Armi difensive: lo scudo protettivo dei cieli israeliani. Concludiamo con le armi progettate a fin di bene, cioè per la difesa diretta delle città e dei loro abitanti. Per ridurre al minimo i danni provocati dal lancio di razzi dalla Cisgiordania, dalla Siria, dal Libano e dalla striscia di Gaza (praticamente da tutte le direzioni) contro Israele, dal 2011 è operativo Iron Dome (in inglese Cupola di ferro), un sistema mobile difensivo altamente tecnologico e intelligente in grado di intercettare razzi, proiettili d’artiglieria e missili balistici in avvicinamento sulle zone abitate dello stato israeliano. Come funziona? Succede tutto in tre fasi: attraverso un radar vengono individuati gli oggetti volanti potenzialmente offensivi in avvicinamento, subito dopo viene trasferita l’informazione ad un sistema di gestione che ne calcola la traiettoria, e infine l’unità di fuoco di Iron Dome memorizza le informazioni ricevute dal radar e dal sistema di gestione per lanciare dei missili intercettori (chiamati Tamir e pesanti 90 kg ciascuno), dotati di sensori elettro-ottici che gli permettono di cambiare direzione e di avvicinarsi autonomamente al bersaglio, per colpirlo prima che esso raggiunga il suolo.
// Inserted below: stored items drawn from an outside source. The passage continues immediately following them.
(** Asserting a local writer of kind ManualByParticipant refreshes, of the
    {e remote} writers, those with the local participant's prefix; the
    other local writers keep the time they had. *)
Theorem write_local_writer_spec g ts k db g' :
  local_writer_data (write_local_writer g ts k db) !! g' =
    (if decide (g = g') then Some (Live ts, k) else local_writer_data db !! g') ∧
  remote_writer_data (write_local_writer g ts k db) !! g' =
    (λ v, if bool_decide (k = ManualByParticipant ∧ guid_prefix g' = guid_prefix g)
          then (Live ts, v.2) else v) <$> remote_writer_data db !! g'.
Proof.
  unfold write_local_writer. cbv zeta.
  destruct (bool_decide_case (k = ManualByParticipant)) as [[-> Hk]|[-> Hk]]; simpl;
    (split; [by rewrite lookup_insert|]).
  - rewrite refresh_lookup. destruct (remote_writer_data db !! g') as [v|]; [|done]. simpl.
    f_equal. by rewrite (bool_decide_ext (k = ManualByParticipant ∧ guid_prefix g' = guid_prefix g)
        (guid_prefix g' = guid_prefix g)) by naive_solver.
  - destruct (remote_writer_data db !! g') as [v|]; [|done]. simpl.
    rewrite bool_decide_false; [done|]. by intros [? _].
Qed.

(** ** Concrete runs *)

Definition sample_prefix (n : Z) : GuidPrefix := mkGuidPrefix (replicate 11 0 ++ [n]).
Definition sample_participant (n lease : Z) : SPDPdiscoveredParticipantData :=
  mkSPDPdiscoveredParticipantData 0 EmptyString (mkProtocolVersion 2 3)
    (mkGUID (sample_prefix n) Eid.PARTICIPANT) VENDORID_UNKNOW false 0 [] [] [] [] None
    (Dur.from_secs lease).
(** Participants 1 and 2 were heard of at second 10, with leases of [l1] and
    [l2] seconds. *)
Definition sample_db (l1 l2 : Z) : DiscoveryDB :=
  (write_participant (sample_prefix 2) (mkTimestamp 10 0) (sample_participant 2 l2)
    (write_participant (sample_prefix 1) (mkTimestamp 10 0) (sample_participant 1 l1) db_new).1).1.

Lemma check_participant_liveliness_spec_witness :
  leases_wf (sample_db 4 100) ∧
  ∃ db' next lost, check_participant_liveliness (mkTimestamp 20 0) (sample_db 4 100) = Done (db', (next, lost)) ∧
    sample_prefix 1 ∈ lost ∧ sample_prefix 2 ∉ lost.
Proof.
  assert (Hwf : leases_wf (sample_db 4 100)).
  { intros p e He.
    assert (Hall : map_Forall (λ _ (e : EndpointState * SPDPdiscoveredParticipantData),
      -2147483648 ≤ seconds (spdp_lease_duration e.2) < 2147483648 ∧
      0 ≤ fraction (spdp_lease_duration e.2) < 4294967296) (participant_data (sample_db 4 100)))
      by (eapply bool_decide_unpack; vm_compute; exact I). exact (Hall p e He). }
  split; [done|].
  destruct (check_participant_liveliness_spec (mkTimestamp 20 0) (sample_db 4 100) Hwf)
    as (db' & next & lost & Hc & _). exists db', next, lost. split; [exact Hc|].
  vm_compute in Hc. injection Hc as _ _ <-. split; [by left|]. by intros [? | []%elem_of_nil]%elem_of_cons.
Defined.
Una terza guerra mondiale avrebbe conseguenze devastanti? La risposta è veramente difficile da dare, e certamente dipende da chi ha il compito di gestire le armi distruttive che sono state concepite dalla mente dell’uomo. Il numero di ordigni nucleari custoditi oggi in giro per il mondo destano notevole preoccupazione, poiché potrebbero generare uno scenario apocalittico, se utilizzati tutti insieme. Come sempre bisogna rimanere ottimisti, e sperare che la pace e il buon senso possano avere la meglio sulle mire bellicose di certi leader potenti, che oggi si prendono la libertà di minacciare l’uso di chissà quale arma tecnologica di ultima generazione in grado di spazzare via città o regioni intere del nostro pianeta in pochi secondi.